Re: [PATCH tip/core/rcu 13/22] rcu: Fix grace-period hangs due to race with CPU offline

From: Peter Zijlstra
Date: Thu Jun 28 2018 - 09:07:13 EST


On Thu, Jun 28, 2018 at 05:38:33AM -0700, Paul E. McKenney wrote:
> Please let me try again.
>
> The approach you are suggesting, clever though it is, disables a check

https://lkml.kernel.org/r/20180627094633.GG2512@xxxxxxxxxxxxxxxxxxxxxxxxxxxxxxx

Is the one we're talking about, right?

That does not disable any actual check afaict. It simply does not do a
wakeup when ran on an offline CPU. And ensures we do an unconditional
wakeup soon after from a still running CPU.

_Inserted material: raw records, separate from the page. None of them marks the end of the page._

(* ===== verification/Ports.v ===== *)
(** The I/O ports: inb, outb, insl and outsl of [x86.h].

    What is behind a port is hardware: the instructions are operations on the
    state [D] of the devices. *)

From S2P Require Import Prelude.

Open Scope Z_scope.

Class Ports (D : Type) := {
  inb : Z -> M D Z;
  outb : Z -> Z -> M D unit;
  insl : Z -> Z -> M D (list Z);        (* port, words; the bytes *)
  outsl : Z -> list Z -> M D unit       (* port, the bytes *)
}.

(** A device answers with bytes, and never stops the processor. *)
Class PortsOk (D : Type) `{Ports D} := {
  inb_byte : forall p d, wp (inb p) d (fun v _ => in_u8 v);
  outb_ok : forall p v d, wp (outb p v) d (fun _ _ => True)
}.

(** Devices whose registers are words of the physical memory. *)
Class Mmio (D : Type) := {
  mmio_read : Z -> M D Z;
  mmio_write : Z -> Z -> M D unit
}.

(** ** traps.h: the vectors and the interrupt lines *)

Definition T_SYSCALL : Z := 64.
Definition T_IRQ0 : Z := 32.
Definition IRQ_TIMER : Z := 0.
Definition IRQ_KBD : Z := 1.
Definition IRQ_COM1 : Z := 4.
Definition IRQ_IDE : Z := 14.
Definition IRQ_ERROR : Z := 19.
Definition IRQ_SPURIOUS : Z := 31.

> of a type that has proved to be an important diagnostic in the past.
> It is only reasonable to assume that this check would be important
> and helpful in the future, but only if that check remains in the code.

I am confused..

> Yes, agreed, given the current structure of the code, this particular
> instance of the check would not matter, but experience indicates that
> RCU code restructuring is not at all uncommon, with the current effort
> being but one case in point.

Once more confused...

> So, unless I am missing something, the only possible benefit of disabling
> this check is getting rid of an acquisition of an uncontended lock in
> a code path that is miles (sorry, kilometers) away from any fastpath.
> So, again, yes, it is clever. If it sped up a fastpath, I might be
> sorely tempted to take it. But the alternative is straightforward and
> isn't anywhere near a fastpath. So, though I do very much appreciate
> the cleverness and creativity, I am not seeing your change to be a
> good tradeoff from a long-term maintainability viewpoint.

I think you mean guarantee/invariant instead of check. But I see it no
different than any other missed rcu_gp_kthread_wake(). You can similarly
fail to make the call while restructuring.